Qu’importe le gagnant, la classe politique britannique a été remise en question. Le référendum écossais s’est transformé en un fait politique majeur, qui a remis en question le rôle de la classe poliique britannique, ouvrant sur une crise qui va se poursuivre indépendamment des résultats obtenus. Un résultat si serré, avec ã peine quelques points de différence, pour une consultation électorale qui concentre une telle attention des votants, va certainement laisser en cours de route des traces et un mécontentement qui ne sera pas facile ã éteindre, exposant encore davantage les différents intérêts des capitalistes.

Une victoire du “oui” en Ecosse générerait une énorme crise pour le Royaume-Uni. Du point de vue constitutionnel cela impliquerait l’écriture d’une nouvelle carte, transformerait les échéances électorales prévues pour 2015 et altérerait l’équilibre des pouvoirs ã Westminster. Cela représenterait une déroute politique de grande envergure autant pour les partis de gouvernement que pour l’opposition. Ses leaders seraient déstabilisés et commenceraient ã chercher de nouveaux boucs-émissaires.

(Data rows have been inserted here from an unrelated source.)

(** ** Stop *)

(** X16: on a flusher with a progress ticker, the first [Stop] returns no
    error, closes the channel, and leaves no reporter running; it changes
    nothing of the flusher but its statistics, whose lifetime counters are
    kept; the reporter writes at most one line for each tick still pending.
    A second [Stop] closes the closed channel and panics. *)
Theorem Stop_twice_panics (late late' : list Z) (rt : Runtime) :
  progressTicker (flusher rt) <> None -> stopChanClosed rt = false ->
  let '(out, rt', lines) := Stop late rt in
  out = Returned None /\
  stopChanClosed rt' = true /\ reporters rt' = 0%nat /\
  flusher rt' = set_stats (stats (flusher rt')) (flusher rt) /\
  totalBytes (stats (flusher rt')) = totalBytes (stats (flusher rt)) /\
  totalRows (stats (flusher rt')) = totalRows (stats (flusher rt)) /\
  (length lines <= length late)%nat /\
  Stop late' rt' = (Panicked, rt', []).
Proof.
  intros Ht Hopen. unfold Stop at 1.
  destruct (progressTicker (flusher rt)) as [t|] eqn:Hpt; [|done]. rewrite Hopen.
  match goal with |- context [ticks late ?r] =>
    pose proof (ticks_keep late r) as Hk; destruct (ticks late r) as [rt2 lines] end.
  cbn in *. destruct Hk as (_ & _ & Hf & Hb & Hr & Hl).
  repeat split; try done.
  unfold Stop; cbn. rewrite Hf. cbn. by rewrite Hpt.
Qed.

(** X17: when [LogProgressInterval] is not positive, [Init] starts no
    ticker and no reporter, whether it succeeds or fails, and [Stop] then
    returns no error any number of times and touches nothing. *)
Theorem Stop_without_progress (f : FlusherDoris) :
  progressTicker f = None -> LogProgressInterval f <= 0 ->
  let '(e, rt, evs) := InitRuntime (created f) in
  progressTicker (flusher rt) = None /\ reporters rt = 0%nat /\
  forall late, Stop late rt = (Returned None, rt, []).
Proof.
  intros Hpt Hint. unfold InitRuntime, created. cbn [flusher reporters stopChanClosed].
  rewrite Init_unfold. destruct (Validate f) as [[e|] logs]; cbv zeta.
  { events. unfold Stop; cbn. by rewrite Hpt. }
  destruct (NewConverter _ _ _ _) as [conv|err].
  2:{ events. unfold Stop; cbn. by rewrite Hpt. }
  destruct (GetUsernamePassword _) as [[u p]|err].
  2:{ events. unfold Stop; cbn. by rewrite Hpt. }
  destruct (NewLoadClient _) as [client|err].
  2:{ events. unfold Stop; cbn. by rewrite Hpt. }
  rewrite bool_decide_eq_false_2 by lia.
  events. unfold Stop; cbn. by rewrite Hpt.
Qed.
Lemma assign_prices_market_id (topic l : loc) (side : Z) (price : string)
    (h : heap) :
  Topic.market_id (CacheService.assign_prices topic side price h l)
  = Topic.market_id (h l).
Proof.
  unfold CacheService.assign_prices, mutate.
  destruct (side =? 1); [|destruct (side =? 2)];
    destruct (decide (l = topic)); reflexivity.
Qed.

Lemma update_price_market_id (self : CacheService.t) (market_id side : Z)
    (price : string) (now : datetime) (h : heap) (l : loc) :
  Topic.market_id (CacheService.update_price self market_id side price now h l)
  = Topic.market_id (h l).
Proof.
  unfold CacheService.update_price.
  destruct (OrderedDict.get market_id (CacheService._topics self))
    as [topic|]; [|reflexivity].
  unfold mutate at 1. destruct (decide (l = topic)); simpl;
    apply assign_prices_market_id.
Qed.

Lemma update_from_ws_message_market_id (self : CacheService.t)
    (message : ws_message) (now : datetime) (h : heap) (l : loc) :
  Topic.market_id (CacheService.update_from_ws_message self message now h l)
  = Topic.market_id (h l).
Proof.
  unfold CacheService.update_from_ws_message.
  destruct (OrderedDict.get _ (CacheService._topics self)) as [topic|];
    [|reflexivity].
  destruct message; rewrite ?assign_prices_market_id; unfold mutate;
    destruct (decide (l = topic)); reflexivity.
Qed.

Lemma store_ok_heap (h h' : heap) (self : CacheService.t) :
  (forall l, Topic.market_id (h' l) = Topic.market_id (h l)) ->
  store_ok h self -> store_ok h' self.
Proof.
  intros Hsame [Hnd Hkeyed]. split; [exact Hnd|].
  eapply List.Forall_impl; [|exact Hkeyed].
  intros kv Hkv. simpl. rewrite Hsame. exact Hkv.
Qed.

Lemma run_call_store_ok (c : call) (h : heap) (self : CacheService.t) :
  store_ok h self ->
  exists h' self',
    run_call c h self = Ok (h', self')
    /\ store_ok h' self'
    /\ CacheService._max_size self' = CacheService._max_size self
    /\ (forall l, Topic.market_id (h' l) = Topic.market_id (h l)).
Proof.
  intros Hok. destruct c as [topics|[topic|k side price now|message now]];
    simpl.
  - eexists _, _. split; [reflexivity|].
    split; [apply store_ok_initialize, Hok|]. split; [|reflexivity].
    clear Hok. revert self.
    induction topics as [|t r IH]; intros self; [reflexivity|].
    simpl. rewrite IH. reflexivity.
  - rewrite set_topic_eq. simpl. eexists _, _. split; [reflexivity|].
    split; [apply store_ok_set_topic, Hok|]. split; reflexivity.
  - eexists _, _. split; [reflexivity|].
    assert (Hsame := update_price_market_id self k side price now h).
    split; [eapply store_ok_heap; eassumption|]. split; [reflexivity|].
    exact Hsame.
  - eexists _, _. split; [reflexivity|].
    assert (Hsame := update_from_ws_message_market_id self message now h).
    split; [eapply store_ok_heap; eassumption|]. split; [reflexivity|].
    exact Hsame.
Qed.

Lemma run_calls_store_ok (cs : list call) :
  forall (h : heap) (self : CacheService.t),
    store_ok h self ->
    exists h' self',
      run_calls cs h self = Ok (h', self')
      /\ store_ok h' self'
      /\ CacheService._max_size self' = CacheService._max_size self
      /\ (forall l, Topic.market_id (h' l) = Topic.market_id (h l)).
Proof.
  induction cs as [|c rest IH]; intros h self Hok.
  - exists h, self. simpl. auto.
  - simpl. destruct (run_call_store_ok c h self Hok)
      as (h1 & self1 & -> & Hok1 & Hmax1 & Hid1).
    destruct (IH h1 self1 Hok1) as (h2 & self2 & Hrun & Hok2 & Hmax2 & Hid2).
    exists h2, self2. split; [exact Hrun|]. split; [exact Hok2|].
    split; [congruence|]. intros l. rewrite Hid2. apply Hid1.
Qed.

(** X4. Whatever sequence of bulk loads, [set_topic], [update_price] and
    [update_from_ws_message] calls is made on a new store, no call raises,
    the keys of the store stay pairwise distinct, no object changes its
    [market_id], and [get_topic] on a key returns only an object whose
    [market_id] is that key. *)
Theorem store_keys_unique_and_faithful
    (settings : Settings.t) (max_size : Z) (cs : list call) (h : heap) :
  exists h' self',
    run_calls cs h (CacheService.init settings max_size) = Ok (h', self')
    /\ NoDup (OrderedDict.keys (CacheService._topics self'))
    /\ (forall l, Topic.market_id (h' l) = Topic.market_id (h l))
    /\ (forall k l, CacheService.get_topic self' k = Some l ->
                    Topic.market_id (h' l) = k).
Proof.
  destruct (run_calls_store_ok cs h (CacheService.init settings max_size))
    as (h' & self' & Hrun & [Hnd Hkeyed] & _ & Hid).
  { split; simpl; constructor. }
  exists h', self'. split; [exact Hrun|]. split; [exact Hnd|].
  split; [exact Hid|]. intros k l Hget.
  apply get_Some_in in Hget. rewrite List.Forall_forall in Hkeyed.
  apply (Hkeyed _ Hget).
Qed.

(** ** The bulk load *)

Lemma find_snoc {A : Type} (p : A -> bool) (l : list A) (x : A) :
  List.find p (l ++ [x])
  = match List.find p l with
    | Some y => Some y
    | None => if p x then Some x else None
    end.
Proof.
  induction l as [|a l IH]; simpl; [reflexivity|].
  destruct (p a); [reflexivity|exact IH].
Qed.

(** X5. After [initialize_topics], [get_topic] on a market id returns the
    last topic of the list that has this id; when no topic of the list has
    it, it returns what the store held before. Nothing is evicted. *)
Theorem initialize_topics_lookup (h : heap) (topics : list loc) :
  forall (self : CacheService.t) (k : Z),
    CacheService.get_topic (CacheService.initialize_topics h topics self) k
    = match List.find (fun t => Topic.market_id (h t) =? k) (rev topics) with
      | Some t => Some t
      | None => CacheService.get_topic self k
      end.
Proof.
  induction topics as [|topic rest IH]; intros self k; [reflexivity|].
  simpl CacheService.initialize_topics. rewrite IH. simpl rev.
  rewrite find_snoc.
  destruct (List.find _ (rev rest)); [reflexivity|].
  unfold CacheService.get_topic. simpl. rewrite get_setitem.
  destruct (Topic.market_id (h topic) =? k); reflexivity.
Qed.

Objectivement, cela affaiblirait le rôle dela Grande Bretagne sur la scène internationale. Mais conclure uniquement, de manière unilatérale et mécanique, qu’en sortirait l’ouverture d’une dynamique favorable aux travailleurs et au peuple non seulement écossais mais aussi de l’Angleterre, comme l’affirme certains partisans du oui, est bien trop avancé sur la réalité. Cette posture, d’une certaine manière, finit par céder sans aucune critique au nationalisme bourgeois écossais.

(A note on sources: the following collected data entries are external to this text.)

(** * Transport glue of the RPC core: [src/core/lib/transport/transport.cc]

    A shallow embedding of the stream reference count, the failure
    propagation for stream operation batches, the synthetic-op factories and
    the polling-entity dispatch, followed by the properties established
    about them.

    Effects are explicit.  A [World] holds what the functions of the file can
    touch: the thread's execution context (flags and pending closure list),
    the default event engine's task queue, the entries handed to call
    combiners, the allocations made by the factories, and a trace of the
    observable calls, in program order. *)

From stdpp Require Import base gmap list strings.
From Stdlib Require Import ZArith.

Local Open Scope string_scope.
Local Open Scope Z_scope.
Local Open Scope list_scope.

(** ** Data *)

(** Addresses of heap objects.  A nullable pointer is an [option]. *)
Definition addr := positive.

(** [grpc_error_handle] is [absl::Status]. *)
Inductive grpc_error_handle : Type :=
| OkStatus
| ErrorStatus (code : Z) (message : string).

(** [grpc_iomgr_cb_func]: the function a closure calls.  The two static
    functions of this file are the only ones whose body is known here; every
    other callback is code of the caller. *)
Inductive grpc_iomgr_cb_func : Type :=
| cb_external (f : positive)
| cb_destroy_made_transport_op
| cb_destroy_made_transport_stream_op.

(** [grpc_closure], as [GRPC_CLOSURE_INIT] fills it.  A zeroed closure has a
    null [cb] and a null [cb_arg].  A [grpc_closure*] is embedded as the
    closure it points to, [None] being [nullptr]. *)
Record grpc_closure : Type := Closure {
  cb : option grpc_iomgr_cb_func;
  cb_arg : option addr
}.

Definition zeroed_closure : grpc_closure := Closure None None.

Definition GRPC_CLOSURE_INIT (cb : option grpc_iomgr_cb_func) (cb_arg : option addr)
  : grpc_closure :=
  Closure cb cb_arg.

(** [grpc_core::RefCount]: the counter and its trace tag. *)
Record RefCount : Type := mkRefCount {
  value : Z;
  trace_tag : option string
}.

(** [grpc_stream_refcount] of a build without [NDEBUG] (the other build has
    no [object_type]). *)
Record grpc_stream_refcount : Type := mkStreamRefcount {
  refs : RefCount;
  destroy : grpc_closure;
  object_type : option string
}.

(** [grpc_transport_stream_op_batch_payload]: the members the file reads.
    In the source each closure sits in a sub-struct of the same name as the
    batch flag ([payload->recv_message.recv_message_ready]). *)
Record grpc_transport_stream_op_batch_payload : Type := mkPayload {
  recv_initial_metadata_ready : option grpc_closure;
  recv_message_ready : option grpc_closure;
  recv_trailing_metadata_ready : option grpc_closure
}.

(** [grpc_transport_stream_op_batch].  [payload] is a pointer in the source;
    the batch carries the payload it points to. *)
Record grpc_transport_stream_op_batch : Type := mkBatch {
  on_complete : option grpc_closure;
  payload : grpc_transport_stream_op_batch_payload;
  send_initial_metadata : bool;
  send_trailing_metadata : bool;
  send_message : bool;
  recv_initial_metadata : bool;
  recv_message : bool;
  recv_trailing_metadata : bool;
  cancel_stream : bool
}.

Definition empty_payload : grpc_transport_stream_op_batch_payload :=
  mkPayload None None None.

Definition empty_batch : grpc_transport_stream_op_batch :=
  mkBatch None empty_payload false false false false false false false.

(** [grpc_transport_op]: only [on_consumed] is used here. *)
Record grpc_transport_op : Type := mkTransportOp {
  on_consumed : option grpc_closure
}.

(** [struct made_transport_op]. *)
Record made_transport_op : Type := mkMadeTransportOp {
  mto_outer_on_complete : grpc_closure;
  mto_inner_on_complete : option grpc_closure;
  mto_op : grpc_transport_op
}.

(** [struct made_transport_stream_op].  Its [payload] member is the one
    [op.payload] points to, held in [mtso_op]. *)
Record made_transport_stream_op : Type := mkMadeTransportStreamOp {
  mtso_outer_on_complete : grpc_closure;
  mtso_inner_on_complete : option grpc_closure;
  mtso_op : grpc_transport_stream_op_batch
}.

(** What [new] has allocated in this file. *)
Inductive made_alloc : Type :=
| AllocTransportOp (o : made_transport_op)
| AllocTransportStreamOp (o : made_transport_stream_op).

(** An entry of a [CallCombinerClosureList]. *)
Record CallCombinerClosure : Type := mkEntry {
  entry_closure : option grpc_closure;
  entry_error : grpc_error_handle;
  entry_reason : string
}.

Definition CallCombinerClosureList := list CallCombinerClosure.

(** The work handed to the event engine: the lambda of
    [grpc_stream_destroy], which captures the refcount. *)
Inductive engine_task : Type :=
| StreamDestroyTask (refcount : grpc_stream_refcount).

(** Observable calls, in program order. *)
Inductive event : Type :=
| EvSchedule (c : grpc_closure) (e : grpc_error_handle)
| EvInvoke (c : grpc_closure) (e : grpc_error_handle)
| EvEngineRun (t : engine_task)
| EvCombinerStart (combiner : addr) (entry : CallCombinerClosure)
| EvNew (a : addr)
| EvDelete (a : addr).

#[global] Instance grpc_error_handle_eq_dec : EqDecision grpc_error_handle.
Proof. solve_decision. Defined.
#[global] Instance grpc_iomgr_cb_func_eq_dec : EqDecision grpc_iomgr_cb_func.
Proof. solve_decision. Defined.
#[global] Instance grpc_closure_eq_dec : EqDecision grpc_closure.
Proof. solve_decision. Defined.
#[global] Instance RefCount_eq_dec : EqDecision RefCount.
Proof. solve_decision. Defined.
#[global] Instance grpc_stream_refcount_eq_dec : EqDecision grpc_stream_refcount.
Proof. solve_decision. Defined.
#[global] Instance CallCombinerClosure_eq_dec : EqDecision CallCombinerClosure.
Proof. solve_decision. Defined.
#[global] Instance engine_task_eq_dec : EqDecision engine_task.
Proof. solve_decision. Defined.
#[global] Instance event_eq_dec : EqDecision event.
Proof. solve_decision. Defined.

(** ** The world and the monad of effects *)

Record World : Type := mkWorld {
  exec_ctx_flags : Z;
  exec_ctx_closures : list (grpc_closure * grpc_error_handle);
  event_engine_tasks : list engine_task;
  call_combiner_work : list (addr * CallCombinerClosure);
  heap : gmap addr made_alloc;
  trace : list event
}.

Definition empty_world : World := mkWorld 0 [] [] [] ∅ [].

Definition set_exec_ctx (flags : Z)
    (closures : list (grpc_closure * grpc_error_handle)) (w : World) : World :=
  mkWorld flags closures (event_engine_tasks w) (call_combiner_work w)
          (heap w) (trace w).

Definition set_event_engine_tasks (tasks : list engine_task) (w : World) : World :=
  mkWorld (exec_ctx_flags w) (exec_ctx_closures w) tasks (call_combiner_work w)
          (heap w) (trace w).

Definition set_call_combiner_work (work : list (addr * CallCombinerClosure))
    (w : World) : World :=
  mkWorld (exec_ctx_flags w) (exec_ctx_closures w) (event_engine_tasks w) work
          (heap w) (trace w).

Definition set_heap (h : gmap addr made_alloc) (w : World) : World :=
  mkWorld (exec_ctx_flags w) (exec_ctx_closures w) (event_engine_tasks w)
          (call_combiner_work w) h (trace w).

Definition set_trace (t : list event) (w : World) : World :=
  mkWorld (exec_ctx_flags w) (exec_ctx_closures w) (event_engine_tasks w)
          (call_combiner_work w) (heap w) t.

(** A computation ends normally, or hits undefined behaviour (a dangling or
    mistyped pointer, a call through a null function pointer), or runs out of
    the fuel that bounds nested callback invocations. *)
Inductive outcome (A : Type) : Type :=
| Done (a : A) (w : World)
| Fault
| OutOfFuel.

Arguments Done {A} a w.
Arguments Fault {A}.
Arguments OutOfFuel {A}.

Definition M (A : Type) : Type := World -> outcome A.

Definition ret {A : Type} (a : A) : M A := fun w => Done a w.

Definition bind {A B : Type} (m : M A) (k : A -> M B) : M B :=
  fun w =>
    match m w with
    | Done a w' => k a w'
    | Fault => Fault
    | OutOfFuel => OutOfFuel
    end.

Notation "x <- m ;; k" := (bind m (fun x => k))
  (at level 100, m at next level, right associativity).
Notation "m ;; k" := (bind m (fun _ => k))
  (at level 100, right associativity).

Definition fault {A : Type} : M A := fun _ => Fault.
Definition out_of_fuel {A : Type} : M A := fun _ => OutOfFuel.

Definition emit (ev : event) : M unit :=
  fun w => Done tt (set_trace (trace w ++ [ev]) w).

(** ** Heap of the factories' allocations *)

Definition heap_new (v : made_alloc) : M addr :=
  fun w =>
    let a := fresh (dom (heap w)) in
    Done a (set_trace (trace w ++ [EvNew a]) (set_heap (<[a := v]> (heap w)) w)).

(** [delete p]: nothing happens for a null pointer; a pointer to no live
    allocation is undefined behaviour. *)
Definition heap_delete (arg : option addr) : M unit :=
  fun w =>
    match arg with
    | Some a =>
        match heap w !! a with
        | Some _ => Done tt (set_trace (trace w ++ [EvDelete a])
                                       (set_heap (delete a (heap w)) w))
        | None => Fault
        end
    | None => Done tt w
    end.

(** [static_cast<made_transport_op*>(arg)] followed by a read. *)
Definition load_made_transport_op (arg : option addr) : M made_transport_op :=
  fun w =>
    match arg with
    | Some a =>
        match heap w !! a with
        | Some (AllocTransportOp o) => Done o w
        | _ => Fault
        end
    | None => Fault
    end.

Definition load_made_transport_stream_op (arg : option addr)
  : M made_transport_stream_op :=
  fun w =>
    match arg with
    | Some a =>
        match heap w !! a with
        | Some (AllocTransportStreamOp o) => Done o w
        | _ => Fault
        end
    | None => Fault
    end.

Definition heap_store (a : addr) (v : made_alloc) : M unit :=
  fun w =>
    match heap w !! a with
    | Some _ => Done tt (set_heap (<[a := v]> (heap w)) w)
    | None => Fault
    end.

(** [new made_transport_op()] and [new made_transport_stream_op()]: the
    closure is zeroed, the inner pointer null, the op default-constructed. *)
Definition new_made_transport_op : M addr :=
  heap_new (AllocTransportOp
              (mkMadeTransportOp zeroed_closure None (mkTransportOp None))).

Definition new_made_transport_stream_op : M addr :=
  heap_new (AllocTransportStreamOp
              (mkMadeTransportStreamOp zeroed_closure None empty_batch)).

(** A write through [op->...]. *)
Definition update_made_transport_op (op : addr)
    (f : made_transport_op -> made_transport_op) : M unit :=
  o <- load_made_transport_op (Some op) ;;
  heap_store op (AllocTransportOp (f o)).

Definition update_made_transport_stream_op (op : addr)
    (f : made_transport_stream_op -> made_transport_stream_op) : M unit :=
  o <- load_made_transport_stream_op (Some op) ;;
  heap_store op (AllocTransportStreamOp (f o)).

(** ** External collaborators *)

(** Modelled from the spec: [grpc_core::ExecCtx::Run] is defined in
    exec_ctx.cc, which is not among the sources.  The execution context
    offers "a way to schedule a closure for later/immediate run with a given
    error": the closure joins the context's pending list with its error.  A
    null pointer names no closure and nothing is scheduled: the op wrapper
    passes the caller's [on_complete] to this call unguarded, and for an
    absent one "no forwarding occurs but the allocation is still
    reclaimed". *)
Definition ExecCtx_Run (closure : option grpc_closure)
    (error : grpc_error_handle) : M unit :=
  match closure with
  | None => ret tt
  | Some c =>
      fun w =>
        Done tt (set_trace (trace w ++ [EvSchedule c error])
                   (set_exec_ctx (exec_ctx_flags w)
                                 (exec_ctx_closures w ++ [(c, error)]) w))
  end.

Bien au contraire, la victoire du “oui” mènera les travailleurs écossais dans la continuité de l’agenda libéral et des attaques, cette fois depuis Edimbourg et non plus depuis Londres. Pour la classe ouvrière anglaise, cela signifiera aussi la poursuite des politiques d’ajustement. La victoire du “oui” aura des répercussions géopolitiques, Madrid et ã Bruxelles s’en plaindront, tandis qu’en Catalogne se renforceront les sentiments indépendantistes.

Si le “non” gagne, Westminster aura ã concéder une partie des pouvoirs pour calmer les revendications de la population indépendantiste. Et même si l’Union est préservée, les secteurs les plus réactionnaires comme l’UKIP ne pardonneront pas ã Cameron les concessions aux écossais, et l’affaiblissement du pouvoir central. Son leadership sera également remis en cause. Le travaillisme en sortira certainement beaucoup plus impacté, puisque l’équilibre de ses forces dans le parlement britannique repose en partie sur les 59 députés écossais.

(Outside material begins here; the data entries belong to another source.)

(** * Sale transaction engine of supermercado-api

    A shallow embedding of the sale controller (createSale, cancelSale,
    updatePaymentStatus, getAllSales, getSalesStats) together with the
    Mongoose schemas of [Sale] and [Product] it saves documents through.

    Modelling choices, stated once:
    - a JavaScript Number is a rational ([Q], exact arithmetic) or [NaN];
      rounding of IEEE doubles and the infinities are not modelled;
    - a request field that should hold a number is absent ([JUndefined]),
      [JNull], a number, or a non-empty text that does not read as a number
      ([JNonNumeric], such as 'abc': truthy, NaN as a number, refused by the
      cast of a Number path); ObjectIds are natural numbers (only well-formed
      ids are modelled);
    - the collections are a [gmap] from [_id] to document for products and
      users, and the list of sale documents in insertion order;
    - a MongoDB session is a working copy of the database that replaces it
      on commit and is dropped otherwise;
    - of the timestamps only [createdAt] is kept ([updatedAt] is read by no
      handler); logging is left out; the text of a message is a constructor
      that carries the interpolated values. *)

From Stdlib Require Import QArith DecimalString DecimalNat Ascii String List Bool Lia.
From stdpp Require Import gmap strings list.

Local Open Scope string_scope.
Local Open Scope nat_scope.

(** ** JavaScript values and operators *)

Module JS.

Inductive num : Type :=
| Fin (q : Q)
| NaN.

Inductive jsval : Type :=
| JUndefined
| JNull
| JNum (n : num)
| JNonNumeric (text : string).

Definition number (q : Q) : jsval := JNum (Fin q).

Definition ToNumber (v : jsval) : num :=
  match v with
  | JUndefined => NaN
  | JNull => Fin 0
  | JNum n => n
  | JNonNumeric _ => NaN
  end.

Definition ToBoolean (v : jsval) : bool :=
  match v with
  | JNum (Fin q) => negb (Qeq_bool q 0)
  | JNonNumeric _ => true
  | _ => false
  end.

(** [a || b] *)
Definition or (a b : jsval) : jsval := if ToBoolean a then a else b.

(** [a ?? b] (used by the specification, not by the controller) *)
Definition nullish (a b : jsval) : jsval :=
  match a with
  | JUndefined | JNull => b
  | _ => a
  end.

Definition lift2 (f : Q -> Q -> Q) (a b : num) : num :=
  match a, b with
  | Fin x, Fin y => Fin (f x y)
  | _, _ => NaN
  end.

Definition add : num -> num -> num := lift2 Qplus.
Definition sub : num -> num -> num := lift2 Qminus.
Definition mul : num -> num -> num := lift2 Qmult.

(** [a / b]; a zero divisor gives an infinity or NaN in JavaScript and
    NaN here (the controller only ever divides by 100). *)
Definition div (a b : num) : num :=
  match a, b with
  | Fin x, Fin y => if Qeq_bool y 0 then NaN else Fin (x / y)
  | _, _ => NaN
  end.

(** [a < b] on numbers: false as soon as one side is NaN. *)
Definition lt (a b : num) : bool :=
  match a, b with
  | Fin x, Fin y => negb (Qle_bool y x)
  | _, _ => false
  end.

(** [!s] for a field that holds a string when present. *)
Definition truthy (s : option string) : bool :=
  match s with
  | Some EmptyString | None => false
  | Some _ => true
  end.

(** [n.toString()] for a non-negative integer. *)
Definition toString (n : nat) : string :=
  NilEmpty.string_of_uint (Nat.to_uint n).

Fixpoint zeros (k : nat) : string :=
  match k with
  | O => EmptyString
  | S k' => String "0"%char (zeros k')
  end.

(** [s.padStart(n, '0')] *)
Definition padStart (n : nat) (s : string) : string :=
  String.append (zeros (n - String.length s)) s.

End JS.

Import JS.

Abbreviation ObjectId := nat (only parsing).

(** A [Date], by its UTC calendar fields and the milliseconds elapsed in
    its day. *)
Record Date : Type := mkDate {
  year : nat;
  month : nat;
  dayOfMonth : nat;
  millis : N
}.

Definition date_leb (a b : Date) : bool :=
  if year a <? year b then true else if year b <? year a then false else
  if month a <? month b then true else if month b <? month a then false else
  if dayOfMonth a <? dayOfMonth b then true
  else if dayOfMonth b <? dayOfMonth a then false
  else (millis a <=? millis b)%N.

(** ** Schemas *)

(** productSchema: the paths the sale controller reads or writes. *)
Module Product.
Record t : Type := mk {
  code : string;
  name : string;
  price : Q;
  stock : Q;
  discount : jsval
}.

Definition set_stock (p : t) (s : Q) : t :=
  mk (code p) (name p) (price p) s (discount p).

(** [product.stock = v; await product.save()]: the modified path is cast
    to Number and checked against [min: 0]. *)
Definition save_stock (p : t) (v : num) : option t :=
  match v with
  | Fin s => if Qle_bool 0 s then Some (set_stock p s) else None
  | NaN => None
  end.
End Product.

(** saleItemSchema *)
Module SaleItem.
Record t : Type := mk {
  product : ObjectId;
  productCode : string;
  productName : string;
  quantity : Q;
  unitPrice : Q;
  discount : Q;
  subtotal : Q
}.
End SaleItem.

(** The object pushed on [processedItems], before Mongoose casts it. *)
Module ProcessedItem.
Record t : Type := mk {
  product : ObjectId;
  productCode : string;
  productName : string;
  quantity : jsval;
  unitPrice : Q;
  discount : jsval;
  subtotal : num
}.
End ProcessedItem.

Definition paymentMethodEnum : list string :=
  ["efectivo"; "tarjeta_credito"; "tarjeta_debito"; "transferencia"].

Definition paymentStatusEnum : list string :=
  ["pendiente"; "completado"; "cancelado"].

Definition in_enum (s : string) (enum : list string) : bool :=
  existsb (String.eqb s) enum.

(** saleSchema *)
Module Sale.
Record t : Type := mk {
  _id : ObjectId;
  saleNumber : string;
  customer : option ObjectId;
  items : list SaleItem.t;
  totalAmount : Q;
  paymentMethod : string;
  paymentStatus : string;
  seller : ObjectId;
  notes : option string;
  tax : Q;
  createdAt : Date
}.

Definition set_paymentStatus (s : t) (v : string) : t :=
  mk (_id s) (saleNumber s) (customer s) (items s) (totalAmount s)
     (paymentMethod s) v (seller s) (notes s) (tax s) (createdAt s).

Même si la campagne pour le “oui” est une expression du mécontentement de larges secteurs de la population, c’est avant tout se compromettre avec le SNP, et ça en représente pas une solution de classe aux problèmes qui affectent les travailleurs et les travailleuses écossais.

Les aspirations des travailleurs et de la classe opprimée écossaise ne pourront pas être représentées dans une Ecosse qui continuerait ã être contrôlée par les monopoles et subordonnée à la monarchie, les intérêts de la classe dominante et la finance. Si la Grande Bretagne capitaliste n’est pas une solution de sortie à la crise, l’Ecosse capitaliste sous le règne d’Isabelle II,sous la domination de la livre et dans le regroupement de l’OTAN, ne l’est pas plus.